Nouakchott a connu une croissance démographique
galopante passant de 5800 en 1962 à 558195 habitants en 2000 soit une
augmentation de 97 % de la population en 40 ans. Cette croissance s'explique
d'une part par une évolution naturelle, et d'autre part, par des
mouvements migratoires massifs des populations suite à une série
de sécheresses qui a rendu difficile la subsistance nomade. Ces
changements ont entraîné un bouleversement des formes de
production, de travail, d'alimentation, d'hygiène, d'habitat et des
habitudes familiales.
La position géographique de la ville de Nouakchott sur
la côte est à l'origine de la création d'un environnement
favorable au développement d'activités de services, de
pêche, d'artisanat et de petites industries qui ne sont pas seulement des
activités de subsistance mais englobent aussi des activités
génératrices d'emplois et de revenus. Ce constat est lié
au statut de cette ville qui fait d'elle un pôle attractif pour les
populations venant des centres urbains les plus démunis et aussi du
milieu rural en quête d'emploi pour l'amélioration de leur niveau
de vie ou pour des raisons d'études.
Ce constat est également lié au mode
d'urbanisation « spontané ou anarchique » résultant de
la crise du monde rural alors que les moyens humains et financiers disponibles
sont insuffisants pour répondre aux besoins des populations. Cette forme
de croissance urbaine et d'extension chaotique de la trame urbaine à
Nouakchott peut être expliquée par une politique urbaine
caractérisée par :
- un effort de planification urbaine qui s'est peu
concrétisée sur le terrain du fait des
retards observés dans l'élaboration et dans
l'application des documents d'urbanisme ;
- un effort très insuffisant dans la réalisation
des infrastructures et des équipements ; - la faible implication des
populations dans la gestion urbaine ;
- une implication encore timide des collectivités locales
dans la gestion des établissements humains.

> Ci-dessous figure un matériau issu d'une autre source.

Lemma sim_LinkAdd_ok l s :
  sim_ok (devs s) → addable l s → (size (devs s) + 2 ≤ cap)%nat →
  ends_ok (sim_LinkAdd alloc_global l s).1 ∧ sim_ok (devs (sim_LinkAdd alloc_global l s).2).
Proof.
  intros [Hwf Hsize] [_ Hfree _ Hk] Hroom. unfold sim_LinkAdd. rewrite (find_name_absent _ _ Hfree).
  set (id := fresh_id (devs s)). set (i := alloc_global (devs s) (cur_ns s)).
  assert (devs s !! id = None) as Hid by apply fresh_id_None.
  assert (∀ k, wf_devs (<[id := new_dev l k (cur_ns s) i None]> (devs s))) as Hone.
  { intros k. apply add_ok; [done|done| | |done].
    - apply new_dev_ok; [by apply alloc_global_bounds|done].
    - intros id2 d2 Hd2. split; [intros _; exact (alloc_fresh _ _ _ _ Hwf Hd2)|]. split.
      + intros Hns Hn. by apply (Hfree id2 d2).
      + split; [|done]. intros Hp. by destruct (fresh_id_peer _ _ _ Hd2). }
  assert (∀ d, size (<[id := d]> (devs s)) = S (size (devs s))) as Hs1
    by (intros d; by rewrite map_size_insert Hid).
  destruct (Kind l) as [| |peer| | |]; cbn; (split; [by eexists|]); try (split; [apply Hone|rewrite Hs1; lia]).
  destruct Hk as (_ & Hne & Hpeer). set (m := <[id := _]> (devs s)). set (idp := fresh_id m).
  assert (m !! idp = None) as Hidp by apply fresh_id_None.
  assert (idp ≠ id) as Hnid by (intros E; unfold m in Hidp; by rewrite E lookup_insert_eq in Hidp).
  unfold m in Hidp. rewrite lookup_insert_ne in Hidp; [|by apply not_eq_sym].
  pose proof (Hone (Veth "")) as Hwfm. fold m in Hwfm.
  assert (size m = S (size (devs s))) as Hsm by apply Hs1.
  set (dp := new_dev _ _ _ (alloc_global m (cur_ns s)) _). set (d := new_dev _ _ _ i (Some _)).
  assert (∀ id2 d2, devs s !! id2 = Some d2 → m !! id2 = Some d2) as Hm.
  { intros id2 d2 Hd2. unfold m. rewrite lookup_insert_ne //. intros Heq. congruence. }
  split.
  - apply add_ok; [apply add_ok; [done|done| | |]|by rewrite lookup_insert_ne| | |].
    + apply new_dev_ok; [apply alloc_global_bounds; lia|eauto].
    + intros id2 d2 Hd2. split; [intros _; exact (alloc_fresh _ _ _ _ Hwfm (Hm _ _ Hd2))|]. split.
      * intros Hns Hn. by apply (Hpeer id2 d2).
      * split; [intros Hp; by destruct (fresh_id_peer m id2 d2 (Hm _ _ Hd2))|]. cbn. congruence.
    + cbn. congruence.
    + apply new_dev_ok; [by apply alloc_global_bounds|eauto].
    + intros id2 d2. rewrite lookup_insert_Some. intros [[<- <-]|[Hn2 Hd2]].
      * split; [|split; [|done]]; cbn; intros _.
        -- intros Heq. apply (alloc_fresh m (cur_ns s) id (new_dev l (Veth "") (cur_ns s) i None) Hwfm);
           [apply lookup_insert_eq|by symmetry].
        -- congruence.
      * split; [intros _; exact (alloc_fresh _ _ _ _ Hwf Hd2)|]. split.
        -- intros Hns Hn. by apply (Hfree id2 d2).
        -- split; [intros Hp; by destruct (fresh_id_peer _ _ _ Hd2)|]. cbn. congruence.
    + cbn. congruence.
  - rewrite map_size_insert lookup_insert_ne // Hid map_size_insert Hidp. lia.
Qed.

(** Devices that are left, as they were or released. *)
Lemma released_ok ns i m m' :
  wf_devs m → (∀ id d', m' !! id = Some d' → ∃ d, m !! id = Some d ∧ release ns i d = Some d') →
  wf_devs m'.
Proof.
  intros Hwf Hr. apply (wf_devs_image m); [done|]. intros id d' Hd'.
  destruct (Hr _ _ Hd') as (d & Hd & [Hs Ha]%release_place). exists d. rewrite Ha.
  split; [done|]. split; [done|]. apply (Hwf _ _ Hd).
Qed.

Lemma sim_LinkDel_ok l s id d :
  sim_ok (devs s) → dev_at s (cur_ns s) (link_index l) id d →
  ends_ok (sim_LinkDel (Some l) s).1 ∧ sim_ok (devs (sim_LinkDel (Some l) s).2).
Proof.
  intros Hok Hat. unfold sim_LinkDel. rewrite (find_index_at _ _ _ _ Hok Hat). cbn.
  destruct Hok as [Hwf Hsize]. split; [by eexists|]. set (m := match dev_peer d with Some p => _ | None => _ end).
  assert (m ⊆ devs s) as Hsub.
  { unfold m. destruct (dev_peer d); [|apply delete_subseteq].
    etransitivity; apply delete_subseteq. }
  split.
  - apply (released_ok (cur_ns s) (link_index l) (devs s)); [done|]. intros id' d'. rewrite lookup_omap.
    destruct (m !! id') as [e|] eqn:He; [|done]. intros Hr. exists e.
    split; [exact (lookup_weaken _ _ _ _ He Hsub)|exact Hr].
  - etransitivity; [apply size_omap_le|]. etransitivity; [|exact Hsize]. by apply map_subseteq_size.
Qed.

Lemma sim_LinkSetNsFd_ok l h s n id d :
  sim_ok (devs s) → handles (thr s) !! h = Some n → dev_at s (cur_ns s) (link_index l) id d →
  n = cur_ns s ∨ absent s n (dev_name d) →
  ends_ok (sim_LinkSetNsFd alloc_global (Some l) h s).1
  ∧ sim_ok (devs (sim_LinkSetNsFd alloc_global (Some l) h s).2).
Proof.
  intros Hok Hh Hat Hfree. unfold sim_LinkSetNsFd. rewrite Hh (find_index_at _ _ _ _ Hok Hat).
  destruct (Z.eqb_spec n (cur_ns s)) as [->|Hne]; [by split; [eexists|]|].
  destruct Hfree as [Hfree|Hfree]; [done|]. set (there := set_thr (set_cur n (thr s)) s).
  rewrite (find_name_absent there) //. set (i := match find_dev _ there with Some _ => _ | None => _ end). cbn.
  destruct Hok as [Hwf Hsize]. pose proof (proj1 (wf_devs_alt _) Hwf) as [Ho Hp].
  pose proof Hat as (Hd & Hns & Hi). split; [by eexists|]. split.
  - set (m := omap _ _).
    assert (∀ id' d', m !! id' = Some d' → id' ≠ id ∧ ∃ e, devs s !! id' = Some e ∧ same_place e d') as Hm.
    { intros id' d'. unfold m. rewrite lookup_omap.
      destruct (decide (id' = id)) as [->|Hn]; [by rewrite lookup_delete_eq|].
      rewrite lookup_delete_ne; [|by apply not_eq_sym]. destruct (devs s !! id') as [e|]; [|done].
      intros [Hpl _]%release_place.
      split; [done|by exists e]. }
    assert (0 < i ∧ i < 2 ^ 31) as Hib.
    { unfold i. destruct (find_dev _ _); [by apply alloc_global_bounds|]. rewrite -Hi. exact (proj1 (Ho _ _ Hd)). }
    assert (∀ id' e, devs s !! id' = Some e → dev_ns e = n → dev_index e ≠ i) as Hif.
    { intros id' e He Hen Hei. unfold i in Hei. destruct (find_dev _ there) eqn:E.
      - by apply (alloc_fresh _ _ _ _ Hwf He) in Hei.
      - pose proof (find_dev_None _ _ _ _ E He Hen) as Hb. unfold by_index in Hb.
        rewrite Hei Z.eqb_refl in Hb. done. }
    apply add_ok.
    + apply (released_ok (cur_ns s) (link_index l) (devs s)); [done|]. intros id' d' Hd'.
      unfold m in Hd'. rewrite lookup_omap in Hd'. destruct (delete id (devs s) !! id') as [e|] eqn:He; [|done].
      exists e. split; [|exact Hd']. by apply lookup_delete_Some in He as [_ He].
    + destruct (m !! id) as [d'|] eqn:E; [|done]. by destruct (Hm _ _ E).
    + split_and!; try apply Hib; [constructor|]. apply (Ho _ _ Hd).
    + intros id' d' Hd'. destruct (Hm _ _ Hd') as (Hn & e & He & (E1 & E2 & E3 & E4 & _)).
      rewrite E1 E2 E3 E4. cbn. split; [exact (Hif _ _ He)|]. split.
      * intros Hen Hnm. by apply (Hfree id' e).
      * split; intros Hpe; [exact (proj1 (proj2 (proj2 (Hp _ _ _ _ He Hd)) Hpe))|exact (proj1 (proj2 (proj2 (Hp _ _ _ _ Hd He)) Hpe))].
    + cbn. intros Hpe. by destruct (proj2 (proj2 (proj2 (Hp _ _ _ _ Hd Hd)) Hpe)).
  - assert (size (delete id (devs s)) = Nat.pred (size (devs s))) as Hdel by by rewrite map_size_delete Hd.
    assert (0 < size (devs s))%nat by (apply Nat.neq_0_lt_0; intros Hz; apply map_size_empty_iff in Hz; by rewrite Hz in Hd).
    pose proof (size_omap_le (release (cur_ns s) (link_index l)) (delete id (devs s))) as Hle.
    rewrite map_size_insert. destruct (omap _ _ !! id); cbn; lia.
Qed.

L'occupation du sol à Nouakchott se déroule dans
un espace dont la topographie, l'altitude et la nature du substrat expliquent
les risques auxquels sont confrontés l'agglomération surtout dans
la zone de dépressions salées ou sebkha objet de notre
étude.
Les sebkhas, selon les critères géographiques,
sont impropres à l'habitat. L'effet de la forte concentration du sel
rend les habitations précaires et rend par ailleurs très
difficile et coûteux l'équipement des quartiers. La nappe
phréatique saumâtre sub-affleurante et les faibles topographies
comprises entre 1 et -1 m exposent les occupants à des risques
d'inondations lors de précipitations ou lors des incursions marines.
Cependant, les sebkhas sont actuellement l'une des zones les
plus densément peuplées de Nouakchott soit 37 % de la population
de cette ville. Plusieurs facteurs expliquent cette situation :
- les facteurs naturels comme la sécheresse des
années 70, qui a engendré un exode rural massif des populations
nomades ;
- les facteurs socio-économiques parmi lesquels la
proximité avec les sites de travail, le prix des terrains relativement
bon marché comparés aux autres communes de Nouakchott ;
- les facteurs politiques comme le conflit entre le
Sénégal et la Mauritanie en 1989, et la guerre du Sahara
occidental en 1975 ainsi que l'antécédent de
déguerpissement de populations pauvres. On note aussi un manque de
planification, l'absence de rigueur dans l'application des normes d'urbanisme
et une politique foncière peu adaptée à cette ville
marquée par une croissance démographique galopante.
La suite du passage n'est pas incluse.